This review is part of a blog tour for Ken Howard's new book Paradoxy. You can see a full list of bloggers on the blog tour here.
Ken Howard’s new book Paradoxy examines the increasingly polarizing divide within global Christianity between “liberal” and “conservative” approaches to theology. Howard’s personal story is a compelling one: the child of a Jewish mother and a Christian father; an Episcopal priest in a time of intense internal struggle within that denomination around issues of sexuality; pastor to the second iteration of a congregation whose first incarnation had been torn apart by theological differences and power struggles. Howard stands on many fault lines, and as such, he seems particularly well-positioned to treat this topic with sensitivity and passion.
Howard’s central premise is that while differences in theological distinctives have always existed within Christianity, the volatility of the current theological debates are less about the substance of those debates and more symptomatic of living in times of rapid and continuous change in which a number of paradigms that have defined Christianity for centuries are changing dramatically.
He begins the book by defining the role of paradigms/worldviews in the lives of individuals and collectives, particularly in the collective of the global church. He then defines the three primary paradigms that he believes are at the root of many of the conflicts as they both inform the Christian worldview and are dismantled by current events. The first of these paradigms that he defines is “Christendom”, to which he dedicates Chapter 2 of his book.

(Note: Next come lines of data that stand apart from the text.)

(** Whatever the recovery blocks hold, [Decode] leaves in them a solution
    [X] of the system [G * X = R], where [R] are the recovery rows after
    the supplied originals are eliminated. *)
Lemma Decode_any :
  1 <= N ->
  exists X : Z -> nat -> byte,
    rows_are d blocks (Decode uninit8 d blocks) (fun i => load (ErasuresIndices d) i) X /\
    forall i p, 0 <= i < N -> (p < Z.to_nat (BlockBytes (Params d)))%nat ->
      cancelled d blocks (Z.to_nat (dec_OriginalCount d)) i p
      = zsum (fun c => gf256_mul (solve_G i c) (X c p)) 0 N.
Proof.
  intros HN.
  pose proof (ready_counts params blocks d Hv Hl Hi) as (_ & HOC & Hsum).
  pose proof Hv as (Hk1 & Hm & HB & Hkm).
  pose proof (decode_cancel_spec d blocks any_rptr_range any_rptr_inj any_optr_range
                any_optr_rptr any_row_length any_B ltac:(lia) HOC) as HA.
  rewrite Decode_unfold. cbv zeta.
  set (bl1 := decode_cancel d blocks) in *.
  fold (tri N).
  set (matrix := GenerateLDUDecomposition uninit8 d bl1 (decode_matrix uninit8 d)
                   (0 + tri N + N) (0 + tri N) 0).
  assert (Ex : forall i, 0 <= i < N -> rec_x d bl1 i = rec_x d blocks i).
  { intros i Hr. destruct HA as (_ & _ & Hrows). apply (Hrows i Hr). }
  pose proof (tri_nonneg N ltac:(lia)) as Ht0.
  pose proof (tri_le_square N ltac:(lia)) as Hsq.
  assert (HlenM : 0 + tri N + N + tri N <= Z.of_nat (length (decode_matrix uninit8 d))).
  { unfold decode_matrix. cbv zeta.
    destruct (Z.gtb_spec (N * N) StackAllocSize);
      rewrite length_uninit_bytes; unfold StackAllocSize in *; lia. }
  destruct (GenerateLDUDecomposition_spec uninit8 d bl1 (decode_matrix uninit8 d)
              (0 + tri N + N) (0 + tri N) 0 ltac:(lia) ltac:(lia) ltac:(lia)
              ltac:(lia) HlenM) as (_ & HDs & HLs & HUs).
  fold matrix in HDs, HLs, HUs.
  assert (Hxy : forall i j, (i < Z.to_nat N)%nat -> (j < Z.to_nat N)%nat ->
            gf256_add (rec_x d bl1 (Z.of_nat i)) (era_y d (Z.of_nat j)) <> x00).
  { intros i j Hi' Hj'. rewrite Ex by lia.
    now apply (ready_xy params blocks d Hv Hl Hi). }
  assert (Hxx : forall i j, (i < Z.to_nat N)%nat -> (j < Z.to_nat N)%nat -> i <> j ->
            gf256_add (rec_x d bl1 (Z.of_nat i)) (rec_x d bl1 (Z.of_nat j)) <> x00).
  { intros i j Hi' Hj' Hne. rewrite !Ex by lia.
    now apply (ready_xx params blocks d Hl Hn Hi). }
  pose proof (ready_yy params blocks d Hv Hl Hi) as Hyy.
  pose proof (ready_x0y params blocks d Hv Hl Hi) as Hx0.
  pose proof (factors_product d bl1 Hxy Hxx Hyy Hx0) as HG.
  pose proof (zD_neq0 d bl1 Hxy Hxx Hyy Hx0) as HDnz.
  (* the solutions of the two triangular systems *)
  destruct (forward_solution (zL d bl1)
              (cancelled d blocks (Z.to_nat (dec_OriginalCount d))) N ltac:(lia))
    as (Y & HY).
  destruct (backward_solution (zU d bl1)
              (fun t p => gf256_div (Y t p) (zD d bl1 t)) N ltac:(lia))
    as (X & HX).
  exists X.
  pose proof (decode_lower_spec d blocks matrix (0 + tri N + N) (zL d bl1)
                any_rptr_range any_rptr_inj any_B HN HLs bl1 _ _ Y HA) as HC.
  destruct (decode_lower d matrix (bl1, 0 + tri N + N)) as [bl2 mL2].
  cbn [fst] in HC.
  assert (HC' : rows_are d blocks bl2 (fun i => Index (blk blocks (rptr i))) Y).
  { apply HC. intros i p Hr Hp. now apply HY. }
  clear HC.
  pose proof (decode_diag_spec d blocks matrix (0 + tri N) (zD d bl1)
                any_rptr_range any_rptr_inj any_B HN HDs bl2 _ _ HC') as HD.
  set (bl3 := decode_diag d matrix (0 + tri N) bl2) in *.
  pose proof (decode_upper_spec d blocks matrix 0 (zU d bl1)
                any_rptr_range any_rptr_inj any_B HN HUs bl3 _ _ X HD) as HE.
  destruct (decode_upper d matrix (bl3, 0)) as [bl4 mU4]. cbn [fst] in HE.
  split.
  - apply HE. intros i p Hr Hp. now apply HX.
  - intros i p Hr Hp. unfold solve_G.
    rewrite (zsum_ext _
      (fun c => gf256_mul (GetMatrixElement (rec_x d bl1 i) (norm_x0 d) (era_y d c))
                  (X c p))) by (intros c Hc; now rewrite Ex).
    rewrite (solve_algebra (zL d bl1) (zU d bl1) (zD d bl1)
               (fun i c => GetMatrixElement (rec_x d bl1 i) (norm_x0 d) (era_y d c))
               (fun c => X c p) N HG i Hr).
    assert (EY : forall t, 0 <= t < N ->
              gf256_mul (zD d bl1 t)
                (gf256_add (X t p)
                   (zsum (fun c => gf256_mul (zU d bl1 t c) (X c p)) (t + 1) N))
              = Y t p).
    { intros t Ht. rewrite <- (HX t p Ht).
      pose proof (HDnz t Ht). field. assumption. }
    rewrite EY by assumption.
    rewrite (zsum_ext _ (fun t => gf256_mul (zL d bl1 i t) (Y t p)) 0 i)
      by (intros t Ht; rewrite EY by lia; reflexivity).
    now apply HY.
Qed.

(** The same for [DecodeM1], when the one recovery block has the index [k]
    of the parity row. *)
Lemma DecodeM1_any :
  N = 1 -> int_of (rec_x d blocks 0) = OriginalCount params ->
  exists X : Z -> nat -> byte,
    rows_are d blocks (DecodeM1 d blocks) (fun i => load (ErasuresIndices d) i) X /\
    forall i p, 0 <= i < N -> (p < Z.to_nat (BlockBytes (Params d)))%nat ->
      cancelled d blocks (Z.to_nat (dec_OriginalCount d)) i p
      = zsum (fun c => gf256_mul (solve_G i c) (X c p)) 0 N.
Proof.
  intros HN Hx. pose proof (ready_counts params blocks d Hv Hl Hi) as (_ & HOC & Hsum).
  assert (Ex : rec_x d blocks 0 = norm_x0 d).
  { rewrite (ready_x0 params blocks d Hi), <- Hx. symmetry. apply u8_int_of. }
  exists (m1_sum d blocks (Z.to_nat (dec_OriginalCount d))). split.
  - apply (DecodeM1_spec d blocks any_rptr_range any_rptr_inj any_optr_range
             any_optr_rptr any_row_length HN HOC).
  - intros i p Hr Hp. assert (i = 0) by lia. subst i.
    rewrite HN, (zsum_first _ 0 1), zsum_nil by lia.
    unfold solve_G. rewrite Ex, GetMatrixElement_first_row.
    2:{ apply (ready_x0y params blocks d Hv Hl Hi 0%nat). lia. }
    unfold cancelled, m1_sum.
    rewrite (gsum_ext (cancel_term d blocks 0 p)
               (fun a => byte_at (Block (blk blocks (optr (Z.of_nat a)))) p)); [ring|].
    intros a Ha. unfold cancel_term. fold (rec_x d blocks 0). fold (norm_x0 d).
    rewrite Ex, GetMatrixElement_first_row; [ring|].
    apply gf256_add_neq0. intros E.
    destruct (ready_original params blocks d Hl Hi (Z.of_nat a) ltac:(lia)) as [_ Ho].
    unfold block_index in Ho. rewrite <- E, (ready_x0 params blocks d Hi) in Ho.
    destruct Hv as (? & ? & ? & ?). rewrite int_of_u8_small in Ho; lia.
Qed.

(** Every original index is the index of a block that the decoder leaves. *)
Lemma rows_indices bl' X :
  rows_are d blocks bl' (fun i => load (ErasuresIndices d) i) X ->
  forall r, 0 <= r < OriginalCount params ->
    exists b, In b bl' /\ int_of (Index b) = r.
Proof.
  intros (Hlen' & Hf & Hr) r Hrr. pose proof Hv as (Hk1 & Hm & HB & Hkm).
  destruct (supplied_or_erased params blocks d Hl Hi r Hrr)
    as [(p & Hp & E)|(t & Ht & E)].
  - exists (blk bl' p). split; [unfold blk; apply nth_In; lia|].
    rewrite Hf; [exact E|lia|].
    intros i Hi' Ep.
    destruct (ready_recovery params blocks d Hl Hi i Hi') as [_ H2].
    rewrite <- Ep in H2. lia.
  - pose proof (any_rptr_range t Ht) as Hpt.
    exists (blk bl' (rptr t)). split; [unfold blk; apply nth_In; lia|].
    destruct (Hr t Ht) as (EI & _). rewrite EI. fold (era_y d t).
    destruct (ready_erasure params blocks d Hl Hi t Ht) as [-> _].
    rewrite E. apply int_of_u8_small. lia.
Qed.

(** Encoding the blocks that the decoder leaves gives back the recovery
    blocks that it was given. *)
Lemma reencode_rows bl' X originals' enc :
  rows_are d blocks bl' (fun i => load (ErasuresIndices d) i) X ->
  (forall i p, 0 <= i < N -> (p < Z.to_nat (BlockBytes (Params d)))%nat ->
     cancelled d blocks (Z.to_nat (dec_OriginalCount d)) i p
     = zsum (fun c => gf256_mul (solve_G i c) (X c p)) 0 N) ->
  (forall b, In b bl' -> Block (blk originals' (int_of (Index b))) = Block b) ->
  (forall r, 0 <= r < RecoveryCount params ->
     length (recovery_shard params enc r) = Z.to_nat (BlockBytes params)) ->
  (forall r p, 0 <= r < RecoveryCount params ->
     (p < Z.to_nat (BlockBytes params))%nat ->
     byte_at (recovery_shard params enc r) p
     = recovery_byte params originals' (OriginalCount params + r) p) ->
  forall i, 0 <= i < N ->
    int_of (rec_x d blocks i) < OriginalCount params + RecoveryCount params ->
    recovery_shard params enc (int_of (rec_x d blocks i) - OriginalCount params)
    = Block (blk blocks (rptr i)).
Proof.
  intros (Hlen' & Hf & Hr) Hrel Horig Hrl Hbytes i Hri Hxm.
  pose proof Hv as (Hk1 & Hm & HB & Hkm).
  pose proof (ready_params params blocks d Hi) as HP.
  pose proof (rec_x_ge params blocks d Hl Hi i Hri) as Hxk.
  pose proof (any_row_length i Hri) as Hrow. rewrite HP in Hrow.
  apply list_eq_byte_at; [rewrite Hrl by lia; now rewrite Hrow|].
  intros p Hp. rewrite Hrl in Hp by lia.
  rewrite Hbytes by (assumption || lia).
  replace (OriginalCount params + (int_of (rec_x d blocks i) - OriginalCount params))
    with (int_of (rec_x d blocks i)) by lia.
  set (F := fun c : Z =>
    gf256_mul (GetMatrixElement (rec_x d blocks i) (u8 (OriginalCount params)) (u8 c))
      (byte_at (Block (blk originals' c)) p)).
  pose proof (sum_erased params blocks d Hl Hn Hi F) as Hsum.
  assert (E1 : recovery_byte params originals' (int_of (rec_x d blocks i)) p
               = gsum (fun j => F (Z.of_nat j)) (Z.to_nat (OriginalCount params))).
  { unfold recovery_byte. apply gsum_ext. intros j Hj.
    unfold F, coef, orig_byte. now rewrite u8_int_of. }
  assert (E2 : gsum (fun a => F (block_index blocks (optr (Z.of_nat a))))
                 (Z.to_nat (dec_OriginalCount d))
               = gsum (cancel_term d blocks i p) (Z.to_nat (dec_OriginalCount d))).
  { apply gsum_ext. intros a Ha. unfold F, cancel_term.
    assert (Ha' : 0 <= Z.of_nat a < dec_OriginalCount d) by lia.
    destruct (ready_original params blocks d Hl Hi (Z.of_nat a) Ha') as [Hp1 Hp2].
    assert (Eb : blk bl' (optr (Z.of_nat a)) = blk blocks (optr (Z.of_nat a))).
    { apply Hf; [lia|]. intros i' Hi'. now apply any_optr_rptr. }
    assert (Hin : In (blk bl' (optr (Z.of_nat a))) bl')
      by (unfold blk; apply nth_In; lia).
    specialize (Horig _ Hin). rewrite Eb in Horig.
    unfold block_index. rewrite Horig, u8_int_of, HP. reflexivity. }
  assert (E3 : zsum (fun t => F (erasure params blocks t)) 0 N
               = zsum (fun c => gf256_mul (solve_G i c) (X c p)) 0 N).
  { apply zsum_ext. intros t Ht. unfold F, solve_G.
    destruct (ready_erasure params blocks d Hl Hi t Ht) as [Ee _].
    pose proof (erasure_range params blocks d Hl Hi t Ht) as Her.
    pose proof (any_rptr_range t Ht) as Hpt.
    assert (Hin : In (blk bl' (rptr t)) bl') by (unfold blk; apply nth_In; lia).
    specialize (Horig _ Hin).
    destruct (Hr t Ht) as (EI & EL & EB).
    rewrite EI in Horig. fold (era_y d t) in Horig. rewrite Ee in Horig.
    rewrite int_of_u8_small in Horig by lia. rewrite Horig.
    rewrite EB by (rewrite HP; assumption).
    now rewrite Ee, (ready_x0 params blocks d Hi). }
  rewrite E1. rewrite E2, E3, <- Hrel in Hsum by (rewrite ?HP; assumption).
  unfold cancelled in Hsum.
  set (S := gsum (fun j => F (Z.of_nat j)) (Z.to_nat (OriginalCount params))) in *.
  set (T := gsum (cancel_term d blocks i p) (Z.to_nat (dec_OriginalCount d))) in *.
  set (Rb := byte_at (Block (blk blocks (rptr i))) p) in *.
  transitivity (gf256_add (gf256_add S T) T); [ring|]. rewrite Hsum. ring.
Qed.

End DecodeAny.


(** * Decoding, then encoding *)

(** Blocks that are not drawn from an encoding: the recovery blocks hold
    arbitrary bytes. *)
Definition any_blocks : list cm256_block :=
  [ {| Block := [x12; x34]; Index := x04 |};
    {| Block := [x01; x02]; Index := x00 |};
    {| Block := [x56; x78]; Index := x03 |} ].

He opens the chapter by both defining Christendom as a specific time in history –the period after which Constantine declared Christianity the official religion of the Holy Roman Empire and was himself crowned the Holy Roman Emperor—and the idea of a world that is primarily Christian and ruled by Christian leaders. From these two definitions, he constructs two main points:
- “Constantinianism” –the specific alignment of the church with the state, relying upon stability and uniformity in order to maintain stability—has exerted an influence down the centuries so great that we continue to be defined by this dynamic, dividing the world into “us” and “them” in the same manner that members of one state may view an enemy state
- As Christianity decreases in global membership and influence, those who are threatened by losing their idea of Christendom as a global political and social reality react in various ways that put them into strident tension with one another
Obviously I’m oversimplifying, but these are the basic arguments as I understand them. While I agree wholeheartedly with the dynamics that he describes, I have to disagree with drawing a direct causal connection to the Holy Roman Empire. An example from p. 20:
“The effect of the Christendom paradigm is to divide the world into “us” and “them.” This tendency to demonize and dehumanize those with whom we disagree has contributed to some of the worst excesses of the church over the centuries, by whichever branch held legitimate authority. This US/THEM demonization has continued to the present day, practiced by liberals and conservatives alike.”

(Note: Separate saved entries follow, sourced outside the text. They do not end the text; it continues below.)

Lemma render_facts_run (facts : list fact) (s : MemphoraAutoGen) :
  match facts with
  | [] => ret ""
  | _ :: _ =>
      py_join newline
        (foldl (λ (lines : list pyval) fact, lines ++ [context_line fact])
           [] facts) []
  end s =
    (match facts with
     | [] => Ret ""
     | f :: rest =>
         if forallb text_is_strb (f :: rest)
         then Ret (join newline (fact_text <$> f :: rest))
         else Raise TypeError
     end, s).
Proof.
  destruct facts as [ | f rest]; [done | ].
  rewrite context_lines_fmap, app_nil_l, py_join_context_lines.
  by destruct (forallb text_is_strb (f :: rest)).
Qed.

(** What [get_context] does, all cases in one equation. *)
Lemma get_context_run (self : MemphoraAutoGen) (query : string)
    (agent_id : option string) (limit : Z) :
  get_context B query agent_id limit self =
    (match searched_facts B (memphora self) agent_id query limit with
     | [] => Ret ""
     | f :: facts =>
         if forallb text_is_strb (f :: facts)
         then Ret (join newline (fact_text <$> f :: facts))
         else Raise TypeError
     end,
     with_calls (memphora self ++ [context_search agent_id query limit]) self).
Proof.
  unfold get_context, context_search, searched_facts, given_agent.
  destruct agent_id as [a | ];
    [destruct (String.eqb_spec a ""); case_decide; try done | ];
    py_run; apply render_facts_run.
Qed.

(** X16.  [get_context] raises, with a [TypeError] from the join, exactly
    when the facts of the answer include a structured fact whose "text"
    is present and not a string; in that case as in every other the one
    search call has been issued and nothing else of the adapter has
    changed. *)
Theorem get_context_raises_iff (self : MemphoraAutoGen) (query : string)
    (agent_id : option string) (limit : Z) :
  let facts := searched_facts B (memphora self) agent_id query limit in
  (fst (get_context B query agent_id limit self) = Raise TypeError
   ↔ ¬ Forall text_is_str facts)
  ∧ snd (get_context B query agent_id limit self) =
      with_calls (memphora self ++ [context_search agent_id query limit])
        self.
Proof.
  intros facts. rewrite get_context_run. fold facts. split; [ | done].
  rewrite <- forallb_text_is_str. cbn [fst].
  destruct facts as [ | f rest]; [done | ].
  destruct (forallb text_is_strb (f :: rest)); split; done.
Qed.

(** X17.  [clear_session] empties the message buffer and nothing else:
    the trace of backend calls is kept, and [get_context] and
    [get_escalations] return afterwards what they would have returned
    without it. *)
Theorem clear_session_keeps_backend (self : MemphoraAutoGen)
    (query : string) (agent_id : option string) (limit : Z) :
  let cleared := snd (clear_session self) in
  _message_buffer cleared = []
  ∧ memphora cleared = memphora self
  ∧ fst (get_context B query agent_id limit cleared) =
      fst (get_context B query agent_id limit self)
  ∧ fst (get_escalations B limit cleared) =
      fst (get_escalations B limit self).
Proof.
  intros cleared. split; [done | ]. split; [done | ].
  split; [by rewrite !get_context_run | done].
Qed.
End AutoGenContext.

(** ** LlamaIndex: [set] on a malformed history *)

Section SetFailure.
Import LlamaIndex.

Lemma for_each_app {S A} (xs ys : list A) (body : A → Py S unit) (s : S) :
  for_each (xs ++ ys) body s =
    match for_each xs body s with
    | (Ret _, s') => for_each ys body s'
    | (Raise e, s') => (Raise e, s')
    end.
Proof.
  revert s. induction xs as [ | x xs IH]; intros s; [done | ].
  simpl. unfold bind. destruct (body x s) as [[[] | e] s']; [apply IH | done].
Qed.

Lemma set_step_local (messages : list (gmap string string)) (k : nat)
    (m m' : gmap string string) (s : MemphoraLlamaIndex) :
  messages !! (2 * k)%nat = Some m →
  messages !! (2 * k + 1)%nat = Some m' →
  is_chat_message m → is_chat_message m' →
  set_step messages (0 + Z.of_nat k * 2) s =
    (Ret tt,
     with_calls (memphora s ++ calls_of_pair (aligned_pair messages k)) s).
Proof.
  intros Hm Hm' [[r Hr] [c Hc]] [[r' Hr'] [c' Hc']].
  replace (0 + Z.of_nat k * 2) with (Z.of_nat (2 * k)) by lia.
  unfold set_step.
  replace (Z.of_nat (2 * k) + 1) with (Z.of_nat (2 * k + 1)) by lia.
  unfold aligned_pair. rewrite Hm, Hm'. simpl.
  unfold bind at 1. rewrite (py_index_lookup _ _ _ _ Hm).
  py_run. rewrite Hr.
  destruct (String.eqb_spec r "user") as [-> | Hne].
  - rewrite (py_index_lookup _ _ _ _ Hm'), Hr'.
    destruct (String.eqb_spec r' "assistant") as [-> | Hne'].
    + rewrite (py_index_lookup _ _ _ _ Hm), Hc.
      rewrite (py_index_lookup _ _ _ _ Hm'), Hc'.
      by rewrite decide_True by done.
    + rewrite decide_False by (intros [_ ?]; congruence).
      simpl. f_equal. symmetry. apply with_calls_same.
  - rewrite decide_False by (intros [? _]; congruence).
    simpl. f_equal. symmetry. apply with_calls_same.
Qed.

There is no question that the alignment of church with state –which Howard rightly notes was happening theologically in the 2nd and 3rd centuries, long before Constantine made it a political reality—forever altered Christianity. It allowed for the spread of Christianity as a matter of conquest and cultural conformity, and this was a dynamic played out again and again, most ignominiously through the Crusades and through global colonization by “Christian” nations through the 17th-19th centuries. There is also no question that the rise of global Islam as well as the massive population and economic booms of “non-Christian” China and India have created panic conditions for many Christians who find the idea of a “non-Christian” world extremely threatening.
However, the “us” v. “them” dynamic is a feature of nearly every large conflict, particularly those between identity groups (and most virulently between those identity groups who are close cousins… think of the former Yugoslavia or of India v. Pakistan). When group identity is threatened by outside forces, failure to conform within the ranks of the identity group becomes a kind of treason, and the “us” v. “them” dynamic often takes on the character of a battle to the death. I won’t go on and on, but suffice to say that this is the most prominent feature of identity based conflicts, and it really has nothing whatsoever to do with Constantine.
I also disagree with hearkening back to the Holy Roman Empire as a defining metaphor for current conflicts within Christianity. I have met one person in my whole life for whom the events surrounding the coronation of Constantine at St. Peter’s Basilica were important in his lived faith: a British graduate student at the University of Oxford who is currently in the process of becoming a monk. Most Christians probably would struggle to tell you who Constantine was. However, an American Christian may well know all the words to the Lee Greenwood song “God Bless the USA”. I *do* agree that the colonial impulse –the belief in Christianity as a civilizing cultural influence and indirectly responsible for the technological and cultural progress of mankind—is a strong metaphorical influence for American Christians, and quite possibly for Christians in other parts of the world.
Despite having a quibble with these things, I am glad that Ken is writing this book at this time, both because it needs to be written and because he is so well positioned to write it from where he stands culturally and personally. His writing style makes reading quite effortless and pleasant, and he has that rare gift of making very complex matters understandable quite quickly. I’m also looking forward to reading further in the book as he develops his other themes and makes recommendations for the way forward in Christianity.